Second, “One’s ability to to accomplish what they set out to accomplish is directly connected to your ability to build relationships. That if you think you’re going to come into a public office and be an island, you will fail,” Kraus said.
He said public officials have to bring people with them and be willing to go along with people when they need it.
Q: What was your proudest moment in office?
A: Kraus said he can’t limit it to one, but the first thing that came to his mind was a party in Mount Washington the day he was sworn in to city council. He said there were at least 500 people there.
Kraus said he turned to a friend and said, “Look at this crowd.”
The friend responded with, “Yeah, look at all the people.”
“I said, ‘No, not all the people. Look at who is here.’ Because it was this wonderful, again, hodgepodge of people of all different sizes and shapes and colors and ethnicities and orientations, and I just remember it was such a very proud moment for me to see how diverse, on so many different levels, this crowd of people supporting me [was],” Kraus said.
He said he’d argue that District 3 is the “most diverse council district,” in terms of ethnicity, income, education and orientation.
Q: What are your future plans for public service?
A: Kraus still has nearly three years on his latest council term, but said City Council is “a good fit.”
“All indications are that I will seek another term, but I never have been interested in a higher office,” Kraus said.
The beauty of being on City Council is the interaction that comes with it, he said, adding that someone at the supermarket is comfortable enough to approach him and ask for help.

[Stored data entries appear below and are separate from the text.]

Lemma rotate_table1 : table_ok (retire a f rows) = true.
Proof.
  destruct Hf as (E1 & E2 & E3 & E4).
  apply table_ok_retire; auto; [by apply wf_table | by apply wf_sorted].
Qed.

Lemma rotate_pick : next_standby w (retire a f rows) = o.
Proof.
  apply next_standby_retire; [by apply wf_sorted|done| |].
  - apply not_true_iff_false. intros ?. rows_simpl. congruence.
  - destruct Hf as (E1 & _). apply not_true_iff_false. intros ?. rows_simpl. congruence.
Qed.

(** The active shards of the bucket after the first half: those of before
    other than [a]. *)
Lemma rotate_active1 :
  (forall x, x ∈ rows -> data_in b StateActive x = true -> x = a) ->
  countb (data_in b StateActive) (retire a f rows) = 0%nat.
Proof.
  intros Hu. apply countb_zero. intros x (y & Hy & ->)%elem_of_update_where.
  destruct (by_id_version _ _ y) eqn:E.
  - rewrite (retire_hits rows (wf_sorted _ Hwf) a y Ha Hy E).
    apply not_true_iff_false. intros ?. destruct Hf as (E1 & _). rows_simpl. congruence.
  - apply not_true_iff_false. intros Hx. rewrite (Hu y Hy Hx) in E.
    by rewrite by_id_version_self in E.
Qed.

Lemma rotate_table2 sb now :
  o = Some sb -> countb (data_in b StateActive) (retire a f rows) = 0%nat ->
  let rows2 := update_where (by_id (sh_ID sb)) (promoted b now) (retire a f rows) in
  table_ok rows2 = true /\ countb (data_in b StateActive) rows2 = 1%nat.
Proof.
  intros Ho H0 rows2. pose proof Ho as Ho'. rewrite <- rotate_pick in Ho'.
  apply next_standby_elem in Ho' as (Hsb & Hfree & _).
  assert (table_ok rows2 = true) as Ht.
  { apply table_ok_promote; auto; [apply rotate_table1| |].
    - rewrite map_retire by done. by apply wf_sorted.
    - eapply active_bucket_length; [by apply wf_table| |]; eauto. }
  split; [done|]. apply Nat.le_antisymm; [by apply table_ok_active|].
  assert (0 < countb (data_in b StateActive) rows2)%nat; [|lia].
  apply countb_pos. exists (promoted b now sb). split.
  - apply elem_of_update_where. exists sb. split; [done|]. by rewrite (proj2 (by_id_spec _ sb)).
  - rows_simpl. by apply data_in_spec.
Qed.

(** With another active shard in the bucket the unique index refuses the
    promotion. *)
Lemma rotate_table2_conflict sb now x :
  o = Some sb -> x ∈ rows -> x <> a -> data_in b StateActive x = true ->
  table_ok (update_where (by_id (sh_ID sb)) (promoted b now) (retire a f rows)) = false.
Proof.
  intros Ho Hx Hne Hact. rewrite <- rotate_pick in Ho.
  apply next_standby_elem in Ho as (Hsb & Hfree & _).
  apply not_true_iff_false. intros Ht. apply table_ok_active with (b := b) in Ht.
  assert (x ∈ retire a f rows) as Hx'.
  { apply elem_of_update_where. exists x. split; [done|].
    destruct (by_id_version _ _ x) eqn:E; [|done].
    destruct Hne. by apply (retire_hits rows (wf_sorted _ Hwf)). }
  assert (by_id (sh_ID sb) x = false) as Hxs.
  { apply not_true_iff_false. intros E. rows_simpl.
    assert (x = sb) as ->; [|congruence]. eapply sorted_unique; [|exact Hx'|exact Hsb|done].
    rewrite map_retire by done. by apply wf_sorted. }
  assert (x = promoted b now sb) as ->.
  { apply (countb_le1_eq _ _ _ _ Ht).
    - apply elem_of_update_where. exists x. by rewrite Hxs.
    - apply elem_of_update_where. exists sb. by rewrite (proj2 (by_id_spec _ sb)).
    - done.
    - rows_simpl. by apply data_in_spec. }
  unfold by_id in Hxs. cbn in Hxs. lia.
Qed.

“I just love getting that kind of stuff done,” Kraus said. “It’s a neighborly kind of job. I love that about it.”
Q: What is your advice for getting involved in District 3 or any Pittsburgh community?
A: Kraus said he’s learned from every board he’s a member of, especially the Carnegie Library board. The library isn’t just a place for books, it’s a community center, a place for after school programming and a place for job searching.
It’s important to be involved, he said, adding that can be through a community council or chamber or by working with a strong community leader or with local government.
“We need your help. That’s it, short and sweet,” Kraus said.